▶ What is needed
Each line of the material beneath should be duplicated exactly.
──────── Data for review
Lemma remove_of_whole_file_on_new_instance_is_skipped_witness :
  result_of (get "a") (after (remove ["a"]) (boot (Some "s") (disk_with [("a", JNum 1)])))
  = Returned (Some (JNum 1)).
Proof.
  refine (eq_trans (proj2 (proj2 (proj2
    (remove_of_whole_file_on_new_instance_is_skipped
       (Some "s") (disk_with [("a", JNum 1)]) ["a"] [("a", JNum 1)] _ _))) "a") _).
  - reflexivity.
  - reflexivity.
  - reflexivity.
Defined.

Lemma remove_loop_absent (args : list string) :
  forall (_fs : object) (m : Machine),
    (forall k, k ∈ args ->
       Obj.has (_store (self m)) k = false /\ Obj.has _fs k = false) ->
    remove_loop args _fs m = (Returned _fs, m).
Proof.
  induction args as [|a args IH]; intros _fs m Habs; [reflexivity|].
  destruct (Habs a (list_elem_of_here _ _)) as (Hb & Hf).
  cbn [remove_loop]. unfold bind at 1.
  assert (Hstep : remove_step a _fs m = (Returned _fs, m)).
  { unfold remove_step, bind, this_. rewrite Hb, Hf. reflexivity. }
  rewrite Hstep. apply IH.
  intros k Hk. apply Habs, list_elem_of_further, Hk.
Qed.

Lemma remove_absent_run (args : list string) (m : Machine) :
  (forall k, k ∈ args ->
     Obj.has (_store (self m)) k = false
     /\ Obj.has (default [] (file_content m)) k = false) ->
  dequal (JObj (default [] (file_content m))) (JObj (__proto__ (self m))) = true ->
  remove args m = (Returned tt, m).
Proof.
  intros Habs Heq.
  unfold remove. unfold bind at 1. rewrite getFormFile_run.
  unfold bind at 1. rewrite (remove_loop_absent args _ m Habs).
  unfold bind, this_. now rewrite Heq.
Qed.

(** X10.  [remove] of keys that are neither in the buffer nor in the file
    does nothing when the snapshot is equal to the content of the file:
    no deletion, no notification, no disk write, and it returns. *)
Theorem remove_of_absent_keys_does_nothing (args : list string) (m : Machine) :
  (forall k, k ∈ args ->
     Obj.has (_store (self m)) k = false
     /\ Obj.has (default [] (file_content m)) k = false) ->
  dequal (JObj (default [] (file_content m))) (JObj (__proto__ (self m))) = true ->
  remove args m = (Returned tt, m)
  /\ writes_by (remove args) m = 0%nat.
Proof.
  intros Habs Heq.
  pose proof (remove_absent_run args m Habs Heq) as Hrun.
  split; [exact Hrun|].
  unfold writes_by, after. rewrite Hrun. cbn [snd]. lia.
Qed.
────────────────
▶ Exercise solution
Lemma remove_of_whole_file_on_new_instance_is_skipped_witness :
  result_of (get "a") (after (remove ["a"]) (boot (Some "s") (disk_with [("a", JNum 1)])))
  = Returned (Some (JNum 1)).
Proof.
  refine (eq_trans (proj2 (proj2 (proj2
    (remove_of_whole_file_on_new_instance_is_skipped
       (Some "s") (disk_with [("a", JNum 1)]) ["a"] [("a", JNum 1)] _ _))) "a") _).
  - reflexivity.
  - reflexivity.
  - reflexivity.
Defined.

Lemma remove_loop_absent (args : list string) :
  forall (_fs : object) (m : Machine),
    (forall k, k ∈ args ->
       Obj.has (_store (self m)) k = false /\ Obj.has _fs k = false) ->
    remove_loop args _fs m = (Returned _fs, m).
Proof.
  induction args as [|a args IH]; intros _fs m Habs; [reflexivity|].
  destruct (Habs a (list_elem_of_here _ _)) as (Hb & Hf).
  cbn [remove_loop]. unfold bind at 1.
  assert (Hstep : remove_step a _fs m = (Returned _fs, m)).
  { unfold remove_step, bind, this_. rewrite Hb, Hf. reflexivity. }
  rewrite Hstep. apply IH.
  intros k Hk. apply Habs, list_elem_of_further, Hk.
Qed.

Lemma remove_absent_run (args : list string) (m : Machine) :
  (forall k, k ∈ args ->
     Obj.has (_store (self m)) k = false
     /\ Obj.has (default [] (file_content m)) k = false) ->
  dequal (JObj (default [] (file_content m))) (JObj (__proto__ (self m))) = true ->
  remove args m = (Returned tt, m).
Proof.
  intros Habs Heq.
  unfold remove. unfold bind at 1. rewrite getFormFile_run.
  unfold bind at 1. rewrite (remove_loop_absent args _ m Habs).
  unfold bind, this_. now rewrite Heq.
Qed.

(** X10.  [remove] of keys that are neither in the buffer nor in the file
    does nothing when the snapshot is equal to the content of the file:
    no deletion, no notification, no disk write, and it returns. *)
Theorem remove_of_absent_keys_does_nothing (args : list string) (m : Machine) :
  (forall k, k ∈ args ->
     Obj.has (_store (self m)) k = false
     /\ Obj.has (default [] (file_content m)) k = false) ->
  dequal (JObj (default [] (file_content m))) (JObj (__proto__ (self m))) = true ->
  remove args m = (Returned tt, m)
  /\ writes_by (remove args) m = 0%nat.
Proof.
  intros Habs Heq.
  pose proof (remove_absent_run args m Habs Heq) as Hrun.
  split; [exact Hrun|].
  unfold writes_by, after. rewrite Hrun. cbn [snd]. lia.
Qed.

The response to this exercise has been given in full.